Going back to Mr. Pollock's observations there are a few pieces of information that need to be added. I will preface my comments by saying that this is not in reference to dining at the highest level but rather at the majority of mid scale, some independent, some chain restaurants. My opinion is that when you are paying over $100 for your meal your server should be the gastronomic equivalent of Jeeves from Jeeves and Wooster.
Before one complains about the WAY in which a server attends you, not the quality of service, but the practices that are used (such as outlined by Mr. Pollock), one needs to realize that these are not up to the waiter's discretion, there are specific practices that need to be attended to as a waiter. I worked as a waiter for 2 years in a mid to upper scale chain. At least once each quarter of the year we as servers would be shopped, ie. the anonymous diner comes in and has a 3 page marking sheet with which they record every thing you do and say, over 60 different check marks. As servers if you forgot to ask if they wanted seasonal berries with their cheesecake, listed only 1 special at the beginning, forgot to use your name and specifically welcome them, etc. etc. and wound up with less than 80 points out of 100 you would find yourself fired.
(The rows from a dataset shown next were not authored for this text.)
(** * Market-data aggregation layer: a shallow embedding and its properties

    The development follows the TypeScript sources of the aggregation
    core: the synthetic data generator ([mock-data-service.ts]), the
    exchange adapters ([kucoin-api.ts], [okx-api.ts], [coinbase-api.ts]),
    the aggregator with its health tracker ([api-manager.ts]) and the two
    publish/subscribe hubs ([enhanced-websocket.ts], [websocket.ts]).

    Conventions of the embedding.
    - JavaScript numbers are idealised as exact rationals ([Q]) extended
      with [NaN] and the two infinities; rounding of doubles, signed
      zeros and overflow are not modelled.
    - Everything the program obtains from outside (the readings of
      [Date.now()], the values of [Math.random()], the replies of
      [fetch]) is read from oracles stored in the [World]; each read
      advances a cursor.
    - Asynchronous code is run sequentially: a call runs to completion
      before the next one starts, and [await] is a plain bind.
    - A thrown exception is the [Throw] outcome of the effect monad
      [Eff]; [try]/[catch] is [try_catch]. *)

From Stdlib Require Import ZArith QArith Qround Qabs Lia Lqa String List Bool.
From Stdlib Require Import Sorted Permutation Qpower.
From stdpp Require Import gmap strings list pretty.
Import ListNotations.

Open Scope Z_scope.

Set Warnings "-register-all".

(* ===================================================================== *)
(** * Values of the JavaScript runtime *)
(* ===================================================================== *)

(** A JavaScript number. *)
Inductive JSNumber :=
| Finite (q : Q)
| NaN
| Infinity (negative : bool).

(** A JavaScript string.  Strings that render a number keep the number
    they render, so that [parseFloat] can read it back:
    - [Lit s] is a string given character by character (a source literal
      or a string of a JSON payload);
    - [Fixed d neg m] is the result of [x.toFixed(d)]: the sign, then the
      decimal numeral of [m / 10^d] with exactly [d] fraction digits;
    - [Shortest x] is [x.toString()]. *)
Inductive JSString :=
| Lit (s : string)
| Fixed (digits : nat) (negative : bool) (magnitude : Z)
| Shortest (x : JSNumber).

(** A dynamically typed value, as produced by [response.json()]. *)
Inductive JSValue :=
| VUndefined
| VNull
| VBool (b : bool)
| VNumber (x : JSNumber)
| VString (s : JSString)
| VArray (items : list JSValue)
| VObject (fields : list (string * JSValue)).

(** Thrown values. *)
Inductive JSError :=
| Error (message : string)
| TypeError (message : string)
| RangeError (message : string)
| SyntaxError (message : string).

(** The result of running a piece of code: a value, or a thrown one. *)
Inductive Outcome (A : Type) :=
| Ok (a : A)
| Throw (e : JSError).
Arguments Ok {A} a.
Arguments Throw {A} e.

(** The parts of the engine's coercion rules that are left abstract; no
    property below depends on what they return.  A coercion of an object
    can throw (an object whose [toString] and [valueOf] are not
    callable has no primitive value). *)
Class Engine := {
  (** [parseFloat(v)] for a [v] that is neither a number nor a string
      rendering a number *)
  parseFloat_other : JSValue -> Outcome JSNumber;
  (** [parseInt(v)] *)
  parseInt : JSValue -> Outcome JSNumber;
  (** [ToNumber(v)] for a [v] that is not a number *)
  toNumber_other : JSValue -> Outcome JSNumber;
  (** [a + b] when one of the operands is not a number *)
  plus_other : JSValue -> JSValue -> Outcome JSValue;
  (** [v.toString()] for a [v] that is a boolean or an array *)
  toString_other : JSValue -> Outcome JSString;
  (** [s[i]] for a string [s]: a one-character string or [undefined] *)
  string_at : JSString -> nat -> JSValue;
  (** the values that iterating over a string yields *)
  string_iter : JSString -> list JSValue
}.

(** ** Arithmetic on numbers *)

Definition Qlt_bool (x y : Q) : bool := negb (Qle_bool y x).

Definition Qis_zero (x : Q) : bool := Qeq_bool x 0.

Definition num_neg (x : JSNumber) : JSNumber :=
  match x with
  | Finite q => Finite (- q)%Q
  | NaN => NaN
  | Infinity s => Infinity (negb s)
  end.

Definition num_add (x y : JSNumber) : JSNumber :=
  match x, y with
  | NaN, _ | _, NaN => NaN
  | Finite a, Finite b => Finite (a + b)%Q
  | Infinity s, Finite _ | Finite _, Infinity s => Infinity s
  | Infinity s, Infinity t => if Bool.eqb s t then Infinity s else NaN
  end.

Definition num_sub (x y : JSNumber) : JSNumber := num_add x (num_neg y).

Definition num_mul (x y : JSNumber) : JSNumber :=
  match x, y with
  | NaN, _ | _, NaN => NaN
  | Finite a, Finite b => Finite (a * b)%Q
  | Infinity s, Finite b | Finite b, Infinity s =>
      if Qis_zero b then NaN else Infinity (xorb s (Qlt_bool b 0))
  | Infinity s, Infinity t => Infinity (xorb s t)
  end.

Definition num_div (x y : JSNumber) : JSNumber :=
  match x, y with
  | NaN, _ | _, NaN => NaN
  | Finite a, Finite b =>
      if Qis_zero b
      then (if Qis_zero a then NaN else Infinity (Qlt_bool a 0))
      else Finite (a / b)%Q
  | Finite _, Infinity _ => Finite 0
  | Infinity s, Finite b => Infinity (xorb s (Qlt_bool b 0))
  | Infinity _, Infinity _ => NaN
  end.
This is standard practice in the restaurant industry, especially for anything that is a chain. Does this lead to formulaic delivery of service and unnecessary hounding of specials and unnecessary talking by the waiter sometimes, yes. BUT, it's not the server's fault. When I was working I was always scared shitless that I was going to get one of the shoppers, fuck up on what is essentially some small insignificant detail and find myself out of a job. So I did all the pedantic things that were required of me. If you really have that much of an issue with items like this take it up with the restaurant, not the staff. I had no choice as to whether or not I would tell you my name, tell you the specials or ask how you wanted your steak done, or any of the other trivial matters that were required of us in the 80 page serving manual we had to memorize from cover to cover.
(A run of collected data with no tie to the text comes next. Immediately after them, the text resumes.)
(** * Telegram supervision bot: account ledger, catalog and message router

    A shallow embedding of [src/bot.py]: the [DatabaseManager] methods as
    functions on a record of tables, the chat handlers as computations in a
    small state-and-exception monad over the bot's world (tables, per-user
    [context.user_data], transport trace), and the properties of the
    specification stated over them.

    Conventions of the embedding.
    - Python [int] is [Z]. An SQLite INTEGER column is [Z] too, holding
      values of the signed 64-bit range ([sqlite_int]): where the program
      binds a number it read from a user, the OverflowError of a number
      outside the range is modelled; a sum or difference computed by SQLite
      that leaves the range becomes a REAL, which the columns here cannot
      hold, and statements about stored integers are made within the range.
      Row ids are taken within it.
    - Python [float] and SQLite REAL are binary64 values ([PrimFloat.float]),
      with Python's own [+], [*], [<], [>] and [abs]. SQLite stores a NaN as
      NULL, which the columns here cannot hold: statements about a stored
      REAL are made for values that are numbers.
    - A call of the transport made by a handler returns normally; only the
      deliveries of a broadcast can fail.
    - A table with an INTEGER PRIMARY KEY given by the caller is a [gmap]
      from the key to the row; an AUTOINCREMENT table that the program only
      appends to is a list, the next id being its length plus one.
    - CURRENT_TIMESTAMP is the [now] the operation receives (seconds).
    - Each [with self.get_connection()] block commits on exit: an operation
      is a function from tables to tables, and a block that returns before
      its first write leaves the tables as they were. *)

From Stdlib Require Import ZArith Ascii String List.
From Stdlib Require Import Floats.PrimFloat Floats.SpecFloat Floats.FloatOps.
From Stdlib Require Floats.FloatAxioms Numbers.Cyclic.Int63.Uint63.
From stdpp Require Import gmap strings list pretty sorting.

Local Open Scope string_scope.
Local Open Scope list_scope.
Local Open Scope Z_scope.

(** ** Tables *)

Record User := mkUser {
  u_username : string;
  u_first_name : string;
  u_last_name : string;
  u_language_code : string;
  u_join_date : Z;
  u_last_activity : Z;
  u_is_banned : bool;
  u_is_premium : bool;
  u_balance : float;
  u_points : Z;
  u_referral_code : string;
  u_referred_by : option Z;
  u_message_count : Z;
  u_phone_number : option string
}.

Record Admin := mkAdmin {
  a_added_by : Z;
  a_added_date : Z;
  a_level : Z
}.

Record Product := mkProduct {
  p_name : string;
  p_description : string;
  p_price : float;
  p_stock : Z;
  p_category : string;
  p_image_url : option string;
  p_is_active : bool;
  p_created_at : Z
}.

Record Order := mkOrder {
  o_order_id : Z;
  o_user_id : Z;
  o_product_id : Z;
  o_quantity : Z;
  o_total_price : float;
  o_status : string;
  o_created_at : Z
}.

Record Ticket := mkTicket {
  t_ticket_id : Z;
  t_user_id : Z;
  t_subject : string;
  t_message : string;
  t_status : string;
  t_created_at : Z;
  t_resolved_at : option Z
}.

Record Transaction := mkTransaction {
  tr_trans_id : Z;
  tr_user_id : Z;
  tr_type : string;
  tr_amount : float;
  tr_description : string;
  tr_created_at : Z
}.

Record Database := mkDatabase {
  users : gmap Z User;
  admins : gmap Z Admin;
  settings : gmap string string;
  products : gmap Z Product;
  orders : list Order;
  tickets : list Ticket;
  transactions : list Transaction
}.

Definition set_users (f : gmap Z User → gmap Z User) (d : Database) : Database :=
  mkDatabase (f (users d)) (admins d) (settings d) (products d)
             (orders d) (tickets d) (transactions d).

Definition set_admins (f : gmap Z Admin → gmap Z Admin) (d : Database) : Database :=
  mkDatabase (users d) (f (admins d)) (settings d) (products d)
             (orders d) (tickets d) (transactions d).

Definition set_products (f : gmap Z Product → gmap Z Product) (d : Database) : Database :=
  mkDatabase (users d) (admins d) (settings d) (f (products d))
             (orders d) (tickets d) (transactions d).

Definition set_orders (f : list Order → list Order) (d : Database) : Database :=
  mkDatabase (users d) (admins d) (settings d) (products d)
             (f (orders d)) (tickets d) (transactions d).

Definition set_tickets (f : list Ticket → list Ticket) (d : Database) : Database :=
  mkDatabase (users d) (admins d) (settings d) (products d)
             (orders d) (f (tickets d)) (transactions d).

Definition set_transactions (f : list Transaction → list Transaction) (d : Database) : Database :=
  mkDatabase (users d) (admins d) (settings d) (products d)
             (orders d) (tickets d) (f (transactions d)).

(** Column updates of the [users] table. *)

Definition with_points (f : Z → Z) (u : User) : User :=
  mkUser (u_username u) (u_first_name u) (u_last_name u) (u_language_code u)
         (u_join_date u) (u_last_activity u) (u_is_banned u) (u_is_premium u)
         (u_balance u) (f (u_points u)) (u_referral_code u) (u_referred_by u)
         (u_message_count u) (u_phone_number u).

Definition with_balance (b : float) (u : User) : User :=
  mkUser (u_username u) (u_first_name u) (u_last_name u) (u_language_code u)
         (u_join_date u) (u_last_activity u) (u_is_banned u) (u_is_premium u)
         b (u_points u) (u_referral_code u) (u_referred_by u)
         (u_message_count u) (u_phone_number u).

Definition with_banned (b : bool) (u : User) : User :=
  mkUser (u_username u) (u_first_name u) (u_last_name u) (u_language_code u)
         (u_join_date u) (u_last_activity u) b (u_is_premium u)
         (u_balance u) (u_points u) (u_referral_code u) (u_referred_by u)
         (u_message_count u) (u_phone_number u).

(** [SET last_activity = CURRENT_TIMESTAMP, message_count = message_count + 1] *)
Definition with_activity (now : Z) (u : User) : User :=
  mkUser (u_username u) (u_first_name u) (u_last_name u) (u_language_code u)
         (u_join_date u) now (u_is_banned u) (u_is_premium u)
         (u_balance u) (u_points u) (u_referral_code u) (u_referred_by u)
         (u_message_count u + 1) (u_phone_number u).

(** [SET last_activity = CURRENT_TIMESTAMP, username = ?, first_name = ?,
    last_name = ?] *)
Definition with_names (now : Z) (username first_name last_name : string)
    (u : User) : User :=
  mkUser username first_name last_name (u_language_code u)
         (u_join_date u) now (u_is_banned u) (u_is_premium u)
         (u_balance u) (u_points u) (u_referral_code u) (u_referred_by u)
         (u_message_count u) (u_phone_number u).

Definition with_stock (f : Z → Z) (p : Product) : Product :=
  mkProduct (p_name p) (p_description p) (p_price p) (f (p_stock p))
            (p_category p) (p_image_url p) (p_is_active p) (p_created_at p).

(** ** Python and SQLite primitives the methods rely on *)

Inductive Exn :=
  | NameError (name : string)
  | TypeError
  | ValueError
  | OverflowError.

Inductive Res (A : Type) :=
  | Ok (a : A)
  | Raise (e : Exn).
Arguments Ok {A} a.
Arguments Raise {A} e.

(** [float(n)] for an [int]: the nearest binary64 value, ties to even;
    OverflowError when that is not finite. *)
Definition float_of_int (n : Z) : Res float :=
  let f := SF2Prim (binary_normalize prec emax n 0 false) in
  if PrimFloat.is_infinity f then Raise OverflowError else Ok f.

(** [x * n] for a [float] and an [int]. *)
Definition float_mul_int (x : float) (n : Z) : Res float :=
  match float_of_int n with
  | Ok f => Ok (PrimFloat.mul x f)
  | Raise e => Raise e
  end.

(** What SQLite holds and binds as an INTEGER: a signed 64-bit value.
    Binding a Python [int] outside this range raises OverflowError before
    the statement runs. *)
Definition sqlite_int (n : Z) : bool :=
  (-9223372036854775808 <=? n) && (n <=? 9223372036854775807).

(** [ORDER BY key DESC]. The order among rows with equal keys is SQLite's
    choice and is not modelled: what is proved of a listing holds for every
    order of its ties. *)
Definition order_by_desc {A} (key : A → Z) (rows : list A) : list A :=
  @merge_sort A (λ x y, key y ≤ key x) (λ x y, decide (key y ≤ key x)) rows.

(** [LIMIT limit OFFSET offset] *)
Definition limit_offset {A} (limit offset : nat) (rows : list A) : list A :=
  take limit (drop offset rows).

(** The id an AUTOINCREMENT table gives to its next row. *)
Definition next_id {A} (table : list A) : Z := Z.of_nat (length table) + 1.

(** [string.ascii_uppercase + string.digits] *)
Definition referral_alphabet : string := "ABCDEFGHIJKLMNOPQRSTUVWXYZ0123456789".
If you were to complain about bad service, slow/cold/wrong food, rude waiters etc. I would fully endorse you in that and be right alongside with my own stories. However, this bitching about waiters for what is ENTIRELY OUT OF THEIR CONTROL is really rather prickish. I know that people's feelings towards dining out and the experiences they have can lead to strong feelings. Everyone has had horrible service at some point. Should you be able to complain about that? Absolutely, I see it as being a disservice to the server, the restaurant and your fellow diners not to complain because that means that that waiter is out there ruining other people's meals as well. But for all of you to nit pick about practices that the restaurant implements while failing to acknowledge the fact that these are out of the server's control makes you look really petty and arrogant and shows a real lack of understanding for what they have to go through. They don't want to be saying these things anymore than you want to hear them.
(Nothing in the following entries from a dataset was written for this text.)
Lemma same_but_bot_message_set id chat p :
  same_but_bot_message p (set_last_bot_message id chat p).
Proof. unfold same_but_bot_message. simpl. auto 10. Qed.

Lemma same_but_bot_message_trans p q r :
  same_but_bot_message p q -> same_but_bot_message q r ->
  same_but_bot_message p r.
Proof.
  unfold same_but_bot_message.
  intros (A1 & A2 & A3 & A4 & A5 & A6 & A7 & A8)
         (B1 & B2 & B3 & B4 & B5 & B6 & B7 & B8).
  repeat split; congruence.
Qed.

(** What [send_and_replace] does to the files: the record of the user
    gets the ids of the reply, the rest stays. *)
Lemma dialog_send_and_replace_files env uid users r s :
  let res := Dialog.send_and_replace env uid users r s in
  global_plans_file (Dialog.files (snd res))
  = global_plans_file (Dialog.files s)
  /\ Dialog.user_data (snd res) = Dialog.user_data s
  /\ match fst res with
     | Some users' =>
         users_file (Dialog.files (snd res)) = users'
         /\ (exists q, users_get uid users' = Some q
               /\ same_but_bot_message
                    (default empty_profile (users_get uid users)) q)
         /\ (forall uid', uid' <> uid ->
               users_get uid' users' = users_get uid' users)
     | None => Dialog.files (snd res) = Dialog.files s
     end.
Proof.
  cbv zeta. rewrite dialog_send_and_replace_run.
  destruct (Dialog.transport env uid r) as [id|]; simpl; [|auto].
  split; [reflexivity|]. split; [reflexivity|]. split; [reflexivity|].
  split.
  - eexists. split; [apply users_get_set_eq|].
    apply same_but_bot_message_set.
  - intros uid' Hne. apply users_get_set_ne. auto.
Qed.

(** *** [/start] *)

Lemma day_plans_with_defaults user d :
  day_plans (Dialog.with_defaults user) d = day_plans user d.
Proof.
  unfold day_plans, Dialog.with_defaults. simpl.
  destruct (user_plans user) as [table|]; [reflexivity|].
  destruct d; reflexivity.
Qed.

(** The record [/start] leaves for the user: the one it wrote, with or
    without the ids of the question for the notification time. *)
Lemma start_record env uid s :
  let user0 := match users_get uid (users_file (Dialog.files s)) with
               | None => new_profile
               | Some user => Dialog.with_defaults user
               end in
  let s' := snd (Dialog.start env uid s) in
  (exists user',
     users_get uid (users_file (Dialog.files s')) = Some user'
     /\ same_but_bot_message user0 user')
  /\ (forall uid', uid' <> uid ->
        users_get uid' (users_file (Dialog.files s'))
        = users_get uid' (users_file (Dialog.files s)))
  /\ global_plans_file (Dialog.files s')
     = global_plans_file (Dialog.files s).
Proof.
  cbv zeta. unfold Dialog.start.
  unfold Dialog.ensure_notification_time, Dialog.prompt_notification_time.
  drun.
  remember (match users_get uid (users_file (Dialog.files s)) with
            | None => new_profile
            | Some user => Dialog.with_defaults user
            end) as user0 eqn:Huser0.
  clear Huser0.
  assert (Hsaved : exists user',
            users_get uid (users_set uid user0 (users_file (Dialog.files s)))
              = Some user' /\ same_but_bot_message user0 user').
  { exists user0. split; [apply users_get_set_eq|apply same_but_bot_message_refl]. }
  assert (Hothers : forall uid', uid' <> uid ->
            users_get uid' (users_set uid user0 (users_file (Dialog.files s)))
            = users_get uid' (users_file (Dialog.files s))).
  { intros uid' Hne. apply users_get_set_ne. auto. }
  destruct (Dialog.transport env uid Dialog.Welcome); simpl; [|auto].
  destruct (Dialog.no_notification_time user0); simpl; [|auto].
  destruct (Dialog.waiting_for_time (Dialog.user_data s)); simpl; [auto|].
  destruct (Dialog.transport env uid Dialog.AskNotificationTime) as [id|];
    simpl; [|auto].
  rewrite !users_get_set_eq. simpl.
  split; [|split; [|reflexivity]].
  - eexists. split; [reflexivity|]. apply same_but_bot_message_set.
  - intros uid' Hne. rewrite users_get_set_ne by auto. apply Hothers, Hne.
Qed.

(** X9. [/start] resets nothing.  For a user the file lists, the record
    after [/start] has the notification time, the setup flag, the itog
    session, the bookkeeping of the scheduler and the plans of every day
    that it had, and reads the same time zone; what was missing is
    filled in, so the record now has a plans table.  For a new user the
    record is the fresh one: no notification time, setup not done, no
    plans.  No other user's record changes, nor do the global plans;
    all this whether or not the messages of [/start] are delivered. *)
Theorem start_resets_nothing env uid s :
  let us := users_file (Dialog.files s) in
  let s' := snd (Dialog.start env uid s) in
  let us' := users_file (Dialog.files s') in
  (exists user',
     users_get uid us' = Some user'
     /\ is_Some (user_plans user')
     /\ match users_get uid us with
        | None => same_but_bot_message new_profile user'
        | Some user =>
            notification_time user' = notification_time user
            /\ setup_complete user' = setup_complete user
            /\ itog_state user' = itog_state user
            /\ last_message_id user' = last_message_id user
            /\ last_summary_date user' = last_summary_date user
            /\ sent_keys user' = sent_keys user
            /\ (forall d, day_plans user' d = day_plans user d)
            /\ get_user_timezone user' = get_user_timezone user
        end)
  /\ (forall uid', uid' <> uid -> users_get uid' us' = users_get uid' us)
  /\ global_plans_file (Dialog.files s') = global_plans_file (Dialog.files s).
Proof.
  cbv zeta. destruct (start_record env uid s) as ((user' & Hget & Hsame) & Ho & Hg).
  split; [|split; [exact Ho|exact Hg]].
  exists user'. split; [exact Hget|].
  destruct Hsame as (H1 & H2 & H3 & H4 & H5 & H6 & H7 & H8).
  destruct (users_get uid (users_file (Dialog.files s))) as [user|].
  - split; [rewrite H3; eexists; reflexivity|].
    simpl in *. do 6 (split; [assumption|]).
    split.
    + intros d. rewrite <- (day_plans_with_defaults user d).
      unfold day_plans. rewrite H3. reflexivity.
    + unfold get_user_timezone. rewrite H1. simpl.
      destruct (timezone user); reflexivity.
  - split; [rewrite H3; eexists; reflexivity|].
    unfold same_but_bot_message. auto 10.
Qed.

(** *** Setting up the plans of a day *)

Lemma day_plans_set_user_plans table user d' :
  day_plans (set_user_plans (Some table) user) d' = default [] (table !! d').
Proof. reflexivity. Qed.

(** X10. The plans of a day, from [/plan] to the file.  For a user whose
    record has a plans table and a transport that delivers: [/plan], the
    button of a day, a plan entry that the parser reads and the button to
    go on take the dialogue through the states for choosing a day,
    entering plans and reviewing them and back to choosing a day; the
    review shows the items read from the entry, and afterwards the file
    has exactly these items as the plan of that day and the plans of the
    other days as they were, whatever the context held before. *)
Theorem plan_setup_stores_entry env uid d text plans s user table :
  Dialog.always_delivers env ->
  users_get uid (users_file (Dialog.files s)) = Some user ->
  user_plans user = Some table ->
  parse_plan_items (raw_items (PyStr.strip text)) = Some plans ->
  let r1 := Dialog.plan_command env uid s in
  let r2 := Dialog.choose_day env uid (Dialog.Pressed (Dialog.BtnDay d))
              (snd r1) in
  let r3 := Dialog.enter_plans env uid (Dialog.Entry text) (snd r2) in
  let r4 := Dialog.handle_review_action env uid
              (Dialog.Pressed Dialog.BtnContinue) (snd r3) in
  fst r1 = Some Dialog.CHOOSING_DAY
  /\ fst r2 = Some Dialog.ENTERING_PLANS
  /\ fst r3 = Some Dialog.REVIEW_PLANS
  /\ fst r4 = Some Dialog.CHOOSING_DAY
  /\ In (uid, Dialog.ReviewDay (Some d) (Dialog.PendingPlans plans), true)
        (Dialog.replies (snd r3))
  /\ exists user',
       users_get uid (users_file (Dialog.files (snd r4))) = Some user'
       /\ day_plans user' d = plans
       /\ (forall d', d' <> d -> day_plans user' d' = day_plans user d').
Proof.
  intros Hsend Hu Htable Hparse. cbv zeta.
  unfold Dialog.plan_command, Dialog.setup_plans. drun. rewrite Hu. simpl.
  deliver Hsend.
  unfold Dialog.choose_day. drun. deliver Hsend.
  unfold Dialog.enter_plans, Dialog.review_plans. drun. rewrite Hparse. simpl.
  deliver Hsend.
  unfold Dialog.handle_review_action, Dialog.store_day_plans. drun.
  rewrite !users_get_set_eq. simpl. rewrite Htable. simpl.
  deliver Hsend.
  repeat (split; [reflexivity|]).
  split; [apply in_or_app; right; left; reflexivity|].
  rewrite !users_get_set_eq. simpl.
  eexists. split; [reflexivity|].
  unfold day_plans. simpl. rewrite Htable. simpl.
  split; [rewrite lookup_insert_eq; reflexivity|].
  intros d' Hne. rewrite lookup_insert_ne by auto. reflexivity.
Qed.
I have had just about any kind of job you could possibly imagine including manual labour. Bar none serving was the hardest. I once wore a pedometer during a shift to see how far I had to walk. Over the course of four hours I walked over 10 kilometers (6.5 miles) while balancing 10-15 pounds on a tray, not to mention the lifting of racks of glasses and stacks of plates that can be 30-40 pounds, often doing this for 10 hours straight without a single 5 minute break because the restaurant industry is the one which is not required to give its employees breaks. Some people that that's just what their job entails, and it is. But I'll say it again, these people work their asses off and next time you want to bitch think twice before lambasting them for trying to keep their jobs.
I want to apologize if I have offended anyone here, but this is always a topic that tends to irk me.